Chapter 8: I Can't See

550 40 2
                                    

Chapter 8

 

Nyaris sepanjang sore aku terjaga diantara gugup atau khawatir. Memikirkan Alex Christensen akan tiba kapan saja membuatku gugup, bahkan meskipun Laura sudah mengingatkan kalau tidak ada yang perlu ditakutkan dan benakku sudah hampir seribu kali mengingatkannya.

            Bahwa Alex Christensen tidak akan berbahaya.

            Kuraih ponselku dan menghela nafas— mengecek apakah Alex-ku atau Mom mengsirim pesan atau tidak. Tetapi inbox-ku kosong. Yeah, semenjak kemarin malam Mom tampaknya sibuk sehingga belum mengabari apapun kepadaku. Dia memang biasa begitu.

            Kulempar ponselku ke ranjang dan berlanjak menyibakkan tirai. Cuaca diluar mendung dan dingin, langit berwarna biru gelap kelabu nyaris hitam— atau tepatnya nyaris malam. Melirik kearah jam Hello Kitty punk milik Laura, aku mendesah ketika mendapati sekarang pukul delapan. Laura dan geng premannya belum pulang dan Alex sama sekali belum meminta kuncinya, bahkan aku tidak tahu apakah dia akan datang dalam waktu nano detik berikutnya atau tidak sama sekali.
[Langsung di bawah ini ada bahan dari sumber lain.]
Lemma preserves_applyCommandsToTarget parent target commands :
  (forall k x, okset k x) ->
  preserves P (applyCommandsToTarget parent target commands).
Proof using P_alloc P_set.
  intros Hall. unfold applyCommandsToTarget.
  repeat first [ apply preserves_Object_keys
               | apply preserves_applyCommand; exact Hall
               | pres_step ].
Qed.

End Preservation.

(** A flag that is set stays set: allocation and assignments of other
    properties leave it, and resolution assigns it [true] only. *)
Lemma flag_set_parseElementSelector c self args :
  preserves (flag_set c) (parseElementSelector self args).
Proof.
  apply (preserves_parseElementSelector (flag_set c)
           (fun k x => k <> "onlyLocateSectionsRecursively" \/ x = VBool true)).
  - intros s o H. now apply has_field_app.
  - intros s l k x Hok H. unfold flag_set in *. simpl.
    destruct (Nat.eq_dec l c) as [->|Hl].
    + destruct (String.eqb_spec k "onlyLocateSectionsRecursively") as [->|Hk].
      * destruct Hok as [Hok| ->]; [congruence|].
        apply has_field_set_same. eapply has_field_lt; eassumption.
      * apply has_field_set_other; [assumption|]. right. congruence.
    + apply has_field_set_other; [assumption|]. left. congruence.
  - intros s a x H. now apply has_field_set0.
  - intros k x Hk. left. simpl in Hk.
    destruct Hk as [<-|[<-|[<-|[<-|[]]]]]; discriminate.
  - now right.
Qed.

Lemma rest_is_parseElementSelector a rest self args :
  preserves (rest_is a rest) (parseElementSelector self args).
Proof.
  apply (preserves_parseElementSelector (rest_is a rest) (fun _ _ => True));
    auto.
  - intros s o [x Hx]. exists x. cbn [st_heap].
    rewrite items_of_app; [assumption|]. eapply items_of_lt; eassumption.
  - intros s l k x _ [y Hy]. exists y. cbn [st_heap].
    now rewrite items_of_heap_set.
  - intros s a' x [y Hy]. unfold rest_is. cbn [st_heap].
    destruct (Nat.eq_dec a' a) as [->|Hne].
    + exists x. rewrite items_of_set0_same by (eapply items_of_lt; eassumption).
      now rewrite Hy.
    + exists y. rewrite items_of_set0_other by congruence. assumption.
Qed.

Lemma calls_parseElementSelector cs self args :
  preserves (fun s => st_calls s = cs) (parseElementSelector self args).
Proof.
  apply (preserves_parseElementSelector _ (fun _ _ => True)); auto.
Qed.
(** The whole filter, in closed form. *)
Lemma filter_imported_run self B w :
  B ⊆ dom (objects w) →
  ∃ w' l t,
    filter_imported self B w
    = (Ok (removed_set self B (objects w),
           B ∖ removed_set self B (objects w)), w')
    ∧ step w w' (final_objects self B (objects w))
        (final_datas self (B ∖ removed_set self B (objects w)) (objects w)
           (datas w))
        l (transform_calls self B ++ t)
    ∧ Forall is_removal t
    ∧ (B ≠ ∅ → import_armatures self = true → import_models self = false →
       import_animations self = true → (INFO, msg_armatures_kept) ∈ l).
Proof.
  intros HB. unfold filter_imported. rewrite bind_run.
  destruct (truthy B) eqn:HtB.
  - rewrite bind_run.
    destruct (select_all_deselect_run w) as (w1 & -> & S1).
    rewrite bind_run.
    destruct (select_imported_run (elements B) false w1)
      as (b' & w2 & -> & S2).
    { intros n Hn%elem_of_elements. rewrite (step_objects _ _ _ _ _ _ S1).
      apply is_Some_deselect, elem_of_dom. auto. }
    rewrite list_to_set_elements_L in S2.
    pose proof (step_trans _ _ _ _ _ _ _ _ _ _ _ S1 S2) as A2.
    rewrite (step_objects _ _ _ _ _ _ S1), (step_datas _ _ _ _ _ _ S1) in A2.
    clear S1 S2.
    rewrite bind_run.
    destruct (rotation_stage_run (apply_rotation self) B w2)
      as (w3 & l3 & -> & S3).
    { intros n Hn. rewrite (step_objects _ _ _ _ _ _ A2).
      apply is_Some_on_set, is_Some_deselect, elem_of_dom. auto. }
    pose proof (step_trans _ _ _ _ _ _ _ _ _ _ _ A2 S3) as A3.
    rewrite (step_objects _ _ _ _ _ _ A2), (step_datas _ _ _ _ _ _ A2) in A3.
    clear A2 S3.
    rewrite bind_run.
    destruct (scale_stage_run (apply_scale self) B w3)
      as (w4 & l4 & -> & S4).
    { intros n Hn. rewrite (step_objects _ _ _ _ _ _ A3).
      apply is_Some_on_set, is_Some_on_set, is_Some_deselect, elem_of_dom.
      auto. }
    pose proof (step_trans _ _ _ _ _ _ _ _ _ _ _ A3 S4) as A4.
    rewrite (step_objects _ _ _ _ _ _ A3), (step_datas _ _ _ _ _ _ A3) in A4.
    clear A3 S4.
    rewrite bind_run.
    destruct (select_all_deselect_run w4) as (w5 & -> & S5).
    pose proof (step_trans _ _ _ _ _ _ _ _ _ _ _ A4 S5) as A5.
    rewrite (step_objects _ _ _ _ _ _ A4), (step_datas _ _ _ _ _ _ A4) in A5.
    clear A4 S5.
    rewrite prelude_shape in A5. simpl in A5. rewrite !app_nil_r in A5.
    fold (transform_calls self B) in A5.
    set (m0 := objects w) in *.
    (* the five category lines *)
    set (d0 := λ _ : string, false).
    set (d1 := λ t, d0 t || negb (import_models self)
                            && bool_decide (t = "MESH")).
    set (d2 := λ t, d1 t || negb (import_lights self)
                            && bool_decide (t = "LIGHT")).
    set (d3 := λ t, d2 t || negb (import_cameras self)
                            && bool_decide (t = "CAMERA")).
    set (d4 := λ t, d3 t || negb (import_splines self)
                            && bool_decide (t = "CURVE")).
    pose proof (settled_g_xform self) as Hg.
    rewrite bind_run.
    destruct (delete_step_run B (negb (import_models self)) "MESH"
                d0 d1 (g_xform self) m0 ∅ w5 Hg)
      as (w6 & l6 & t6 & -> & S6 & T6);
      [done|apply (step_objects _ _ _ _ _ _ A5)
      |by rewrite removed_by_none|].
    pose proof (step_trans _ _ _ _ _ _ _ _ _ _ _ A5 S6) as A6.
    rewrite (step_datas _ _ _ _ _ _ A5) in A6. clear A5 S6.
    rewrite bind_run.
    destruct (delete_step_run B (negb (import_lights self)) "LIGHT"
                d1 d2 (g_xform self) m0 (removed_by d1 B m0) w6 Hg)
      as (w7 & l7 & t7 & -> & S7 & T7);
      [done|apply (step_objects _ _ _ _ _ _ A6)|done|].
    pose proof (step_trans _ _ _ _ _ _ _ _ _ _ _ A6 S7) as A7.
    rewrite (step_datas _ _ _ _ _ _ A6) in A7. clear A6 S7.
    rewrite bind_run.
    destruct (delete_step_run B (negb (import_cameras self)) "CAMERA"
                d2 d3 (g_xform self) m0 (removed_by d2 B m0) w7 Hg)
      as (w8 & l8 & t8 & -> & S8 & T8);
      [done|apply (step_objects _ _ _ _ _ _ A7)|done|].
    pose proof (step_trans _ _ _ _ _ _ _ _ _ _ _ A7 S8) as A8.
    rewrite (step_datas _ _ _ _ _ _ A7) in A8. clear A7 S8.
    rewrite bind_run.
    destruct (delete_step_run B (negb (import_splines self)) "CURVE"
                d3 d4 (g_xform self) m0 (removed_by d3 B m0) w8 Hg)
      as (w9 & l9 & t9 & -> & S9 & T9);
      [done|apply (step_objects _ _ _ _ _ _ A8)|done|].
    pose proof (step_trans _ _ _ _ _ _ _ _ _ _ _ A8 S9) as A9.
    rewrite (step_datas _ _ _ _ _ _ A8) in A9. clear A8 S9.
    rewrite bind_run.
    destruct (armature_step_run self B d4 (deletes self) (g_xform self) m0
                w9 Hg)
      as (w10 & l10 & t10 & -> & S10 & T10 & L10);
      [done|apply (step_objects _ _ _ _ _ _ A9)|].
    pose proof (step_trans _ _ _ _ _ _ _ _ _ _ _ A9 S10) as A10.
    rewrite (step_datas _ _ _ _ _ _ A9) in A10. clear A9 S10.
    unfold removed_set.
    rewrite bind_run.
    destruct (animation_stage_run (import_animations self) B (deletes self)
                (g_xform self) m0 w10)
      as (w11 & l11 & t11 & -> & S11 & T11);
      [apply (step_objects _ _ _ _ _ _ A10)|].
    pose proof (step_trans _ _ _ _ _ _ _ _ _ _ _ A10 S11) as A11.
    rewrite (step_datas _ _ _ _ _ _ A10) in A11. clear A10 S11.
    rewrite bind_run.
    destruct (materials_stage_run self B (deletes self) _ m0 w11
                (settled_strip self))
      as (w12 & l12 & t12 & -> & S12 & T12);
      [apply (step_objects _ _ _ _ _ _ A11)|].
    pose proof (step_trans _ _ _ _ _ _ _ _ _ _ _ A11 S12) as A12.
    rewrite (step_objects _ _ _ _ _ _ A11), (step_datas _ _ _ _ _ _ A11)
      in A12.
    clear A11 S12.
    rewrite ret_run, bind_run.
    destruct (select_all_deselect_run w12) as (w13 & -> & S13).
    pose proof (step_trans _ _ _ _ _ _ _ _ _ _ _ A12 S13) as A13.
    rewrite (step_objects _ _ _ _ _ _ A12), (step_datas _ _ _ _ _ _ A12)
      in A13.
    clear A12 S13.
    rewrite (deselect_shape _ _ _ _ (settled_strip self)) in A13.
    rewrite (shape_ext B (deletes self) (deletes self) _ (g_final self))
      in A13; [|done|].
    2:{ intros o. unfold g_final, g_xform, stripped, transformed.
        by destruct (apply_rotation self), (apply_scale self),
          (import_animations self). }
    rewrite final_shape in A13. rewrite ret_run.
    rewrite <- !app_assoc in A13.
    eexists w13, _, _. split; [reflexivity|]. split; [exact A13|]. split.
    + rewrite !Forall_app. repeat split; done.
    + intros _ H1 H2 H3. specialize (L10 H1 H2 H3).
      rewrite !elem_of_app. tauto.
  - apply truthy_false in HtB. subst B.
    rewrite ret_run, bind_run.
    destruct (select_all_deselect_run w) as (w1 & -> & S1).
    rewrite ret_run.
    assert (removed_set self ∅ (objects w) = ∅) as HR.
    { apply set_eq; intros n. unfold removed_set.
      rewrite elem_of_removed_by. set_solver. }
    rewrite HR.
    exists w1, [], []. split; [do 3 f_equal; set_solver|].
    split; [|split; [done|by intros []]].
    assert (final_objects self ∅ (objects w)
            = set_selected false <$> objects w) as ->.
    { apply map_eq; intros n. unfold final_objects.
      rewrite map_lookup_imap, lookup_fmap.
      destruct (objects w !! n); simpl; [|done].
      by rewrite bool_decide_eq_false_2 by set_solver. }
    assert (final_datas self (∅ ∖ ∅) (objects w) (datas w) = datas w) as ->.
    { unfold final_datas. destruct (import_materials self); [done|].
      rewrite (difference_diag_L ∅), data_names_empty. apply on_data_empty. }
    assert (transform_calls self ∅ = []) as ->.
    { unfold transform_calls. rewrite elements_empty.
      by destruct (apply_rotation self), (apply_scale self). }
    exact S1.
Qed.

(* ===================================================================== *)
(** * Consequences for one object *)
(* ===================================================================== *)

Lemma imported_since_dom existing w :
  imported_since existing w ⊆ dom (objects w).
Proof. unfold imported_since. set_solver. Qed.

Lemma lookup_final_objects self B m n :
  final_objects self B m !! n
  = m !! n ≫= final_object self (bool_decide (n ∈ B)).
Proof. unfold final_objects. by rewrite map_lookup_imap. Qed.

Lemma elem_of_removed_set self B m n :
  n ∈ removed_set self B m ↔
  n ∈ B ∧ ∃ o, m !! n = Some o ∧ deletes self (obj_type o) = true.
Proof. apply elem_of_removed_by. Qed.







(* ===================================================================== *)
(** * The claims about the asset filter *)
(* ===================================================================== *)















Lemma retains_all_deletes self ty :
  retains_all self = true → deletes self ty = false.
Proof.
  unfold retains_all, deletes. rewrite !andb_true_iff.
  intros ((((((-> & ->) & ->) & ->) & _) & _) & ->). done.
Qed.

Lemma retains_all_flags self :
  retains_all self = true →
  import_animations self = true ∧ import_materials self = true.
Proof. unfold retains_all. rewrite !andb_true_iff. tauto. Qed.

(** C2, as the code has it.  With the seven retention flags set the
    filter deletes nothing, every imported object survives, and no
    animation data or material is stripped.  An imported object is
    changed by the corrective transform the two remaining flags ask for
    and by nothing else; with both of them off no transform is applied,
    and the filter only deselects. *)
Theorem keep_all_keeps_everything (self : ImportMax)
    (existing : gset string) (w : World) :
  retains_all self = true →
  let B := imported_since existing w in
  ∃ w',
    filter_imported self B w = (Ok (∅, B), w')
    ∧ datas w' = datas w
    ∧ (∀ n, n ∈ B →
         ∃ o, objects w !! n = Some o
           ∧ objects w' !! n
             = Some (set_selected false (transformed self o)))
    ∧ (∀ n, n ∉ B → objects w' !! n = set_selected false <$> objects w !! n)
    ∧ (apply_rotation self = false → apply_scale self = false →
       objects w' = set_selected false <$> objects w).
Proof.
  intros Hall B.
  destruct (filter_imported_run self B w (imported_since_dom existing w))
    as (w' & l & t & Hrun & Hst & _ & _).
  assert (removed_set self B (objects w) = ∅) as HR.
  { apply set_eq; intros n. rewrite elem_of_removed_set.
    split; [|set_solver]. intros (_ & o & _ & Hd).
    by rewrite retains_all_deletes in Hd. }
  rewrite HR, (difference_empty_L B) in Hrun, Hst.
  destruct (retains_all_flags self Hall) as [Hanim Hmat].
  assert (∀ n, n ∈ B →
            ∃ o, objects w !! n = Some o
              ∧ objects w' !! n
                = Some (set_selected false (transformed self o))) as HB.
  { intros n Hn.
    assert (is_Some (objects w !! n)) as [o Ho].
    { apply elem_of_dom. by apply (imported_since_dom existing w). }
    exists o. split; [done|].
    rewrite (step_objects _ _ _ _ _ _ Hst), lookup_final_objects, Ho. simpl.
    rewrite bool_decide_eq_true_2 by done. unfold final_object.
    rewrite retains_all_deletes by done. unfold stripped.
    by rewrite Hanim. }
  assert (∀ n, n ∉ B →
            objects w' !! n = set_selected false <$> objects w !! n) as HnB.
  { intros n Hn.
    rewrite (step_objects _ _ _ _ _ _ Hst), lookup_final_objects.
    destruct (objects w !! n); simpl; [|done].
    by rewrite bool_decide_eq_false_2. }
  exists w'. split; [exact Hrun|]. split.
  { rewrite (step_datas _ _ _ _ _ _ Hst). unfold final_datas.
    by rewrite Hmat. }
  split; [done|]. split; [done|].
  intros Hrot Hsc. apply map_eq; intros n. rewrite lookup_fmap.
  destruct (decide (n ∈ B)) as [Hn|Hn]; [|by apply HnB].
  destruct (HB n Hn) as (o & Ho & ->). rewrite Ho. simpl.
  unfold transformed. by rewrite Hrot, Hsc.
Qed.

(* ===================================================================== *)
(** * The export selection *)
(* ===================================================================== *)

Lemma export_mark_idem self o :
  export_mark self (export_mark self o) = export_mark self o.
Proof. done. Qed.

Lemma in_view_layer_run x w :
  in_view_layer x w = (Ok (bool_decide (x ∈ view_layer w)), w).
Proof. reflexivity. Qed.

(** The loop of [export_max] over [source_objects]. *)
Lemma export_loop_run self l c w :
  (∀ n, n ∈ l → is_Some (objects w !! n)) →
  ∃ c' w',
    foldM (λ count obj,
             in_layer ← in_view_layer obj;
             if negb in_layer then mret count
             else
               select_set obj false;;
               o ← get_obj obj;
               if should_select self (obj_type o) then
                 select_set obj true;;
                 mret (S count)
               else mret count) c l w = (Ok c', w')
    ∧ objects w'
      = on_set (list_to_set l ∩ view_layer w) (export_mark self) (objects w)
    ∧ view_layer w' = view_layer w.
Proof.
  revert c w. induction l as [|x l IH]; intros c w Hin.
  - exists c, w. split; [done|]. split; [|done].
    rewrite <- (on_set_empty (export_mark self) (objects w)) at 1.
    f_equal. set_solver.
  - cbn [foldM list_to_set]. rewrite bind_run, bind_run, in_view_layer_run.
    destruct (decide (x ∈ view_layer w)) as [Hx|Hx].
    + rewrite bool_decide_eq_true_2 by done. cbn [negb].
      destruct (Hin x) as [o Ho]; [set_solver|].
      rewrite bind_run, (select_set_run _ _ _ _ Ho).
      set (w1 := with_objects _ w).
      assert (objects w1 !! x = Some (set_selected false o)) as Ho1
        by apply lookup_insert_eq.
      rewrite bind_run, (get_obj_run _ _ _ Ho1).
      change (obj_type (set_selected false o)) with (obj_type o).
      assert (∃ c1 w2,
        (if should_select self (obj_type o)
         then select_set x true;; mret (S c) else mret c) w1 = (Ok c1, w2)
        ∧ objects w2 = <[x := export_mark self o]> (objects w)
        ∧ view_layer w2 = view_layer w) as (c1 & w2 & -> & Ho2 & Hv2).
      { unfold export_mark.
        destruct (should_select self (obj_type o)).
        - rewrite bind_run, (select_set_run _ _ _ _ Ho1), ret_run.
          eexists _, _. split; [reflexivity|]. split; [|done].
          subst w1. simpl. apply insert_insert_eq.
        - rewrite ret_run. exists c, w1. split; [done|]. by split. }
      destruct (IH c1 w2) as (c' & w' & Hrun & Hobj & Hvl).
      { intros n Hn. rewrite Ho2, lookup_insert_is_Some'. right.
        apply Hin. set_solver. }
      exists c', w'. split; [done|]. split; [|congruence].
      rewrite Hobj, Ho2, Hv2.
      rewrite (on_set_insert _ _ _ _ _ (export_mark_idem self) Ho).
      f_equal. set_solver.
    + rewrite bool_decide_eq_false_2 by done. cbn [negb]. rewrite ret_run.
      destruct (IH c w) as (c' & w' & Hrun & Hobj & Hvl).
      { intros n Hn. apply Hin. set_solver. }
      exists c', w'. split; [done|]. split; [|done].
      rewrite Hobj. f_equal. set_solver.
Qed.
            Yeah, mungkin Laura berhasil menghubunginya dan Alex tidak akan datang.

            Kuraih ponselku lagi dan menghempaskan diri di ranjang. Gemuruh petir terdengar dari luar sana dan langsung kuasumsikan bahwa sebentar lagi hujan dan hujan akan menghambat perjalanan Laura sehingga mungkin dia tidak akan kembali sebelum tengah malam.

            Oke, tidak masalah aku sendirian.

            Aku mulai memfokuskan diri lagi pada ponselku dan mengirim pesan singkat kepada Alex Jackson.

            Skype for 5 minutes?

            Dua detik kemudian, ponselku berdering dan aku tidak bisa menahan senyumku ketika mendapati pesan tersebut dari Alex.

            Sure babe;)

            Dengan cepat, aku bangkit dan mengambil laptopku, kemudian menyalakannya— yang langsung terdapat satu panggilan skype dari Alex begitu tampilan layarnya muncul menunjukkan dekstop ala Adventure Time.

            “Alex?” Sapaku girang. Oke, ditengah kebosanan hal kecil bisa menjadi sesuatu yang menyenangkan.

            Wajah Alex muncul diujung sana. “Boom! Hai Lena.” Dia tertawa renyah. Alex mengenakan kaus kuning bertuliskan namaku, kaus pasangan yang pernah kami beli ketika wisata ke festival di Beach City. Dibelakangnya, langit gelap juga sama menghiasi figur di balik jendela tersebut.

            “Disana mendung?” Tanyaku mendekat.

            Alex ikut menoleh ke jendela di belakangnya, kemudian kembali menatapku. “Bahkan sudah hujan.”

            “Hebat.”

            “Bagaimana disana?”

            Aku mendongak menatap jendela. Titik-titik air tampak menghiasi jendelaku juga. “Kurasa sama.”

            “Hebat.” Komentarnya meniruku, dan aku tertawa.

            “Jadi, apa kabar?” Tanyanya lagi.

            Apa kabar? Oke tidak begitu baik. Memergoki teman sekamarku melakukan seks panas, mendapat detensi di hari pertama, diancam tidak lulus di kelas favoritku, mengetahui bahwa teman-teman sekitarku adalah anak geng dan sekarang.. menunggu cowok paling berbahaya se-CAU datang untuk meminta kunci mobilnya kembali, seperti belum cukup saja masalahku dengannya siang ini. Aku menghela nafas. “Tidak begitu baik.”